En su intento de precisar las condiciones de la sobremodernidad globalizadora, Marc Augé apunta una conocida categorización dicotómica de los espacios como definidores de relaciones sociales, según la cual «un lugar puede definirse como lugar de identidad, relacional e histórico, [mientras que] un espacio que no puede definirse ni como espacio de identidad ni como relacional ni como histórico, definirá un no lugar» (Augé, 1995: 83). Ahora bien, el propio autor sugiere en esta «etnología de la soledad» que la polarización lugar-no lugar puede dejar fuera otras opciones relaciones. Así, indagando en los «arquetipos del no lugar» descubre que ciertos folletos turísticos anticipan de tal modo el destino del viaje que convierten al viajero en un espectador de imágenes previstas en las que él mismo estaba incluido como espectador (Augé, 1995: 91). Esta reflexión plan-tea, contra la dualidad, la posibilidad de concebir lugares producidos de antemano que no son, propiamente, ni lugares ni, como sugiere dicho autor, no lugares, sino «lugares imaginados». Así pues, más allá de que la visión del no lugar que plantea Augé sea peyorativa, como indica Delgado (2007: 60) al enfrentarla a la más positiva de Duvignaud (1977), parece innegable que su reflexión nos permite, por ampliación, plantear una categoría de territorio que tiene que ver más con imaginarios, que pueden o no ser compartidos, que con espacios empíricamente vivenciados. Sin que del aserto precedente se deba deducir que los imaginarios no puedan contrastarse empíricamente, lo cierto es que espacios como los desiertos, excepto para quienes viven en su interior, parecerían ajustarse a dicha categoría.

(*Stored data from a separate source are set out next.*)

(* ===== verification/NodeDaemon.v ===== *)
(** * The daemon controller: pkg/controllers/nodedaemon

    aggregate.go, provisioner_config.go, daemonsets.go and reconcile.go: one
    daemonset, one ConfigMap and the metrics objects for all LocalVolumes and
    LocalVolumeSets of a namespace.  The two one-time flags are in [m_flags]. *)
From stdpp Require Import base list strings gmap sorting.
From Stdlib Require Import ZArith Lia String.
From S2P Require Import Prelude GoLib Types World Sys Envs Common Controller Exporter Tls.

Open Scope string_scope.

Definition oldProvisionerName := "localvolumeset-local-provisioner".
Definition oldLVDiskMakerPrefix := "local-volume-diskmaker-".
Definition oldLVProvisionerPrefix := "local-volume-provisioner-".
Definition appLabelKey := "app".
Definition DiskMakerName := "diskmaker-manager".
Definition ProvisionerName := "local-provisioner".
Definition dataHashAnnotationKey := "local.storage.openshift.io/configMapDataHash".
Definition orphanLSOServiceMonitorName := "local-storage-operator-metrics".
Definition LocalProvisionerConfigMapTemplate := "templates/local-provisioner-configmap.yaml".
Definition DiskMakerManagerDaemonSetTemplate := "templates/diskmaker-manager-daemonset.yaml".
Definition DiskMakerServiceName := "local-storage-diskmaker-metrics".
Definition DiskMakerMetricsServingCert := "diskmaker-metric-serving-cert".

(** ** aggregate.go *)

Record DaemonInfo := {
  di_tolerations : list Toleration; di_ownerRefs : list OwnerReference; di_terms : list NodeSelectorTerm }.

(** The loop of both extractions, over the fields of one object. *)
Record Selected := {
  se_meta : ObjectMeta; se_type : TypeMeta; se_NodeSelector : option NodeSelector;
  se_Tolerations : list Toleration }.

Definition owner_ref (s : Selected) : OwnerReference :=
  {| or_APIVersion := tm_APIVersion (se_type s); or_Kind := tm_Kind (se_type s);
     or_Name := om_Name (se_meta s); or_UID := om_UID (se_meta s);
     or_Controller := Some false; or_BlockOwnerDeletion := Some false |}.

Definition extract_one (acc : DaemonInfo * bool) (s : Selected) : DaemonInfo * bool :=
  let '(i, matchAllNodes) := acc in
  let tolerations := (di_tolerations i ++ se_Tolerations s)%list in
  let ownerRefs := (di_ownerRefs i ++ [owner_ref s])%list in
  match se_NodeSelector s with
  | Some sel => ({| di_tolerations := tolerations; di_ownerRefs := ownerRefs;
                    di_terms := (di_terms i ++ sel)%list |}, matchAllNodes)
  | None => ({| di_tolerations := tolerations; di_ownerRefs := ownerRefs; di_terms := di_terms i |}, true)
  end.

Definition extract (l : list Selected) : DaemonInfo :=
  let '(i, matchAllNodes) :=
    fold_left extract_one l ({| di_tolerations := []; di_ownerRefs := []; di_terms := [] |}, false) in
  if matchAllNodes : bool
  then {| di_tolerations := di_tolerations i; di_ownerRefs := di_ownerRefs i; di_terms := [] |}
  else i.

Definition lvset_key (s : LocalVolumeSet) : string :=
  sprintf "%s-%s" [om_Name (lset_meta s); lss_StorageClassName (lset_Spec s)].
Definition lv_key (lv : LocalVolume) : string :=
  sprintf "%s-%s" [om_Namespace (lv_meta lv); om_Name (lv_meta lv)].

Definition select_lvset (s : LocalVolumeSet) : Selected :=
  {| se_meta := lset_meta s; se_type := lset_type s; se_NodeSelector := lss_NodeSelector (lset_Spec s);
     se_Tolerations := lss_Tolerations (lset_Spec s) |}.
Definition select_lv (lv : LocalVolume) : Selected :=
  {| se_meta := lv_meta lv; se_type := lv_type lv; se_NodeSelector := lvs_NodeSelector (lv_Spec lv);
     se_Tolerations := lvs_Tolerations (lv_Spec lv) |}.

(** Both sort the caller's list in place: the sorted list is part of the result. *)
Definition extractLVSetInfo (lvsets : list LocalVolumeSet) : list LocalVolumeSet * DaemonInfo :=
  let lvsets := sort_by lvset_key lvsets in (lvsets, extract (select_lvset <$> lvsets)).
Definition extractLVInfo (lvs : list LocalVolume) : list LocalVolume * DaemonInfo :=
  let lvs := sort_by lv_key lvs in (lvs, extract (select_lv <$> lvs)).

Record DaemonAggregate := {
  ag_lvSets : list LocalVolumeSet; ag_lvs : list LocalVolume; ag_tolerations : list Toleration;
  ag_ownerRefs : list OwnerReference; ag_nodeSelector : option NodeSelector }.

(** No term, no selector. *)
Definition node_selector (terms : list NodeSelectorTerm) : option NodeSelector :=
  match terms with [] => None | _ => Some terms end.

Definition aggregate (lvSets : list LocalVolumeSet) (lvs : list LocalVolume) : DaemonAggregate :=
  let '(lvSets, a) := extractLVSetInfo lvSets in
  let '(lvs, b) := extractLVInfo lvs in
  let terms := (di_terms a ++ di_terms b)%list in
  {| ag_lvSets := lvSets; ag_lvs := lvs;
     ag_tolerations := (di_tolerations a ++ di_tolerations b)%list;
     ag_ownerRefs := (di_ownerRefs a ++ di_ownerRefs b)%list;
     ag_nodeSelector := node_selector terms |}.

(** ** daemonsets.go *)

Definition empty_daemonset : DaemonSet := {|
  ds_meta := empty_meta "" ""; ds_Selector := ∅; ds_TemplateLabels := ∅; ds_TemplateAnnotations := ∅;
  ds_ServiceAccountName := ""; ds_PriorityClassName := ""; ds_Tolerations := []; ds_NodeAffinity := None;
  ds_Volumes := []; ds_Containers := []; ds_UpdateStrategy := ""; ds_HostPID := false;
  ds_NumberUnavailable := 0; ds_CurrentNumberScheduled := 0; ds_DesiredNumberScheduled := 0;
  ds_NumberReady := 0 |}.

Definition initMapIfNil (m : gmap string string) : gmap string string :=
  if (1 <? size m)%nat then m else ∅.

Definition set_ds_meta (m : ObjectMeta) (ds : DaemonSet) : DaemonSet := {|
  ds_meta := m; ds_Selector := ds_Selector ds; ds_TemplateLabels := ds_TemplateLabels ds;
  ds_TemplateAnnotations := ds_TemplateAnnotations ds; ds_ServiceAccountName := ds_ServiceAccountName ds;
  ds_PriorityClassName := ds_PriorityClassName ds; ds_Tolerations := ds_Tolerations ds;
  ds_NodeAffinity := ds_NodeAffinity ds; ds_Volumes := ds_Volumes ds; ds_Containers := ds_Containers ds;
  ds_UpdateStrategy := ds_UpdateStrategy ds; ds_HostPID := ds_HostPID ds;
  ds_NumberUnavailable := ds_NumberUnavailable ds; ds_CurrentNumberScheduled := ds_CurrentNumberScheduled ds;
  ds_DesiredNumberScheduled := ds_DesiredNumberScheduled ds; ds_NumberReady := ds_NumberReady ds |}.

Definition set_containers (c : list Container) (ds : DaemonSet) : DaemonSet := {|
  ds_meta := ds_meta ds; ds_Selector := ds_Selector ds; ds_TemplateLabels := ds_TemplateLabels ds;
  ds_TemplateAnnotations := ds_TemplateAnnotations ds; ds_ServiceAccountName := ds_ServiceAccountName ds;
  ds_PriorityClassName := ds_PriorityClassName ds; ds_Tolerations := ds_Tolerations ds;
  ds_NodeAffinity := ds_NodeAffinity ds; ds_Volumes := ds_Volumes ds; ds_Containers := c;
  ds_UpdateStrategy := ds_UpdateStrategy ds; ds_HostPID := ds_HostPID ds;
  ds_NumberUnavailable := ds_NumberUnavailable ds; ds_CurrentNumberScheduled := ds_CurrentNumberScheduled ds;
  ds_DesiredNumberScheduled := ds_DesiredNumberScheduled ds; ds_NumberReady := ds_NumberReady ds |}.

Section daemonsets.
Context {E : Env}.

Definition MutateAggregatedSpec (ds : DaemonSet) (tolerations : list Toleration)
  (ownerRefs : list OwnerReference) (nodeSelector : option NodeSelector) (dsTemplate : DaemonSet) : DaemonSet :=
  let created := bool_decide (om_CreationTimestamp (ds_meta ds) = None) in
  let meta := if created then ds_meta dsTemplate else ds_meta ds in
  let labels := om_Labels (ds_meta dsTemplate) ∪ initMapIfNil (om_Labels meta) in
  {| ds_meta := set_owner_refs ownerRefs (set_labels labels meta);
     ds_Selector := if created then ds_Selector dsTemplate else ds_Selector ds;
     ds_TemplateLabels := ds_TemplateLabels dsTemplate ∪ initMapIfNil (ds_TemplateLabels ds);
     ds_TemplateAnnotations := ds_TemplateAnnotations dsTemplate ∪ initMapIfNil (ds_TemplateAnnotations ds);
     ds_ServiceAccountName := ds_ServiceAccountName dsTemplate;
     ds_PriorityClassName := if decide (Getenv "PRIORITY_CLASS_NAME" <> "") then Getenv "PRIORITY_CLASS_NAME"
                             else ds_PriorityClassName ds;
     ds_Tolerations := tolerations; ds_NodeAffinity := nodeSelector;
     ds_Volumes := ds_Volumes dsTemplate; ds_Containers := ds_Containers dsTemplate;
     ds_UpdateStrategy := ds_UpdateStrategy dsTemplate; ds_HostPID := ds_HostPID dsTemplate;
     ds_NumberUnavailable := ds_NumberUnavailable ds; ds_CurrentNumberScheduled := ds_CurrentNumberScheduled ds;
     ds_DesiredNumberScheduled := ds_DesiredNumberScheduled ds; ds_NumberReady := ds_NumberReady ds |}.

Definition getDiskMakerDSMutateFn (request : NamespacedName) (tolerations : list Toleration)
  (ownerRefs : list OwnerReference) (nodeSelector : option NodeSelector)
  (dataHash tlsMinVersion tlsCipherSuites : string) (ds : DaemonSet) : Res DaemonSet :=
  let pairs := [("${OBJECT_NAMESPACE}", nn_Namespace request); ("${CONTAINER_IMAGE}", GetDiskMakerImage);
                ("${RBAC_PROXY_IMAGE}", GetKubeRBACProxyImage);
                ("${PRIORITY_CLASS_NAME}", Getenv "PRIORITY_CLASS_NAME");
                ("${TLS_MIN_VERSION}", tlsMinVersion); ("${TLS_CIPHER_SUITES}", tlsCipherSuites)] in
  match read_template KDS DiskMakerManagerDaemonSetTemplate pairs with
  | Err err => Err err
  | Ok dsTemplate =>
      let ds := MutateAggregatedSpec ds tolerations ownerRefs nodeSelector dsTemplate in
      let annotations := <[dataHashAnnotationKey := dataHash]> (initMapIfNil (om_Annotations (ds_meta ds))) in
      Ok (set_ds_meta (set_annotations annotations (ds_meta ds)) ds)
  end.

Definition CreateOrUpdateDaemonset (daemonSetMutateFn : DaemonSet -> Res DaemonSet)
  : M (DaemonSet * OperationResult * option GoErr) :=
  match daemonSetMutateFn empty_daemonset with
  | Err err => mret (empty_daemonset, OperationResultNone, Some err)
  | Ok ds => CreateOrUpdate (k := KDS) ds (fun ds => mret (daemonSetMutateFn ds))
  end.
End daemonsets.

(** ** provisioner_config.go *)

Section nodedaemon.
Context {E : Env}.

Definition mount_config (storageClassName fsType volumeMode : string) : MountConfig :=
  let symlinkDir := path_join [GetLocalDiskLocationPath; storageClassName] in
  {| mc_FsType := fsType; mc_HostDir := symlinkDir; mc_MountDir := symlinkDir; mc_VolumeMode := volumeMode |}.

Definition add_lvset (m : gmap string MountConfig) (lvSet : LocalVolumeSet) : gmap string MountConfig :=
  let s := lset_Spec lvSet in
  <[lss_StorageClassName s := mount_config (lss_StorageClassName s) (lss_FSType s) (lss_VolumeMode s)]> m.

Definition add_lv (m : gmap string MountConfig) (lv : LocalVolume) : gmap string MountConfig :=
  fold_left (fun m devices =>
    <[scd_StorageClassName devices :=
        mount_config (scd_StorageClassName devices) (scd_FSType devices) (scd_VolumeMode devices)]> m)
    (lvs_StorageClassDevices (lv_Spec lv)) m.

Definition storageClassConfig (lvSets : list LocalVolumeSet) (lvs : list LocalVolume) : gmap string MountConfig :=
  fold_left add_lv lvs (fold_left add_lvset lvSets ∅).

Definition mutate_config_map (objectMeta : ObjectMeta) (ownerRefs : list OwnerReference)
  (config : gmap string MountConfig) (configMap : ConfigMap) : Res ConfigMap :=
  let meta := if decide (om_CreationTimestamp (cm_meta configMap) = None) then objectMeta else cm_meta configMap in
  match volume_config_data config ["kubernetes.io/hostname"] with
  | Err err => Err err
  | Ok data => Ok {| cm_meta := set_owner_refs ownerRefs (set_labels (om_Labels objectMeta) meta); cm_Data := data |}
  end.

Definition reconcileProvisionerConfigMap (request : NamespacedName) (lvSets : list LocalVolumeSet)
  (lvs : list LocalVolume) (ownerRefs : list OwnerReference) : M (Res (ConfigMap * OperationResult)) :=
  match read_template KCM LocalProvisionerConfigMapTemplate [("${OBJECT_NAMESPACE}", nn_Namespace request)] with
  | Err err => mret (Err err)
  | Ok configMap =>
      r ← CreateOrUpdate (k := KCM) configMap (fun cm =>
            mret (mutate_config_map (cm_meta configMap) ownerRefs (storageClassConfig lvSets lvs) cm));
      mret (match r.2 with Some err => Err err | None => Ok r.1 end)
  end.

Definition data_entry (kv : string * string) : string := sprintf "%s-%s" [kv.1; kv.2].
Definition hash_entries (entries : list string) : string :=
  hex_encode (sha256 (bytes (join "--" (sort_strings entries)))).

Definition dataHash (data : gmap string string) : M string :=
  entries ← range_map (map_to_list data);
  mret (hash_entries (data_entry <$> entries)).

Siendo más preciso, lo que pretendo plantear es que la noción de desierto, en general, se concibe como un «lugar atributo» (Aldhuy y Puyo, 2007), un espacio al que se «atribuyen» ciertas características que tienen más que ver con una percepción ideológica que con las ecosistémicas y sociales que se utilizan habitualmente para definir cualquier otro espacio o territorio. Hipotéticamente, además, esas atribuciones incluyen la presentación de una categoría de acción política oculta bajo un aparente velo de objetivismo geográfico que se desarrolla en condiciones semejantes a lo que en su día Renato Rosaldo (1978) denominara «retórica del control».

Page 148

El Programa de las Naciones Unidas para el Medio Ambiente identifica 72 ecorregiones en el mundo a las que considera desiertos. Dichos espacios sumarían algo más de 33.688.000 km2en los que, en 2006, habitaban 502.232.000 personas. El conjunto de los datos que dicho programa hizo públicos con motivo del «Año internacional de los desiertos y la desertificación» (Ezcurra, 2006), ponen de manifiesto que los desiertos son regiones muy heterogéneas en todos los aspectos. Y, sin embargo, en la definición del desierto va incluido el cazador-recolector del Kalahari, pero no el habitante de la conurbación que en Arizona se ha ido desarrollando en torno a Phoenix, porque nos resulta muy difícil identificar como desiertos espacios «con gente», espacios que pueden tener hasta 150 habitantes por km2como ocurre en ciertas áreas del Valle del Indus: la imagen estereotipada que de ellos tenemos es la del exotismo de la soledad, de los extremos, del vacío, del territorio, en definitiva, en que no hay nada. Por tal motivo, la definición de desierto más usual no es la que identifica estos espacios con ecosistemas complejos que se han utilizado históricamente como corredores de comunicación, como vías de unión de grupos humanos alejados entre sí que han podido realizar intercambios económicos, o como caminos por los que se han desarrollado intensas migraciones, voluntarias o forzadas, de seres humanos o de distintas especies animales o vegetales. Los desiertos son, diríamos que tienen que ser, esos espacios del mundo en los que no hay vegetación, no hay fauna, no hay agua y, sobre todo, no hay gente. A lo sumo, los desiertos constituyen los últimos espacios «salvajes» de la Tierra que se mantienen inexplorados y que falta por conquistar para la civilización.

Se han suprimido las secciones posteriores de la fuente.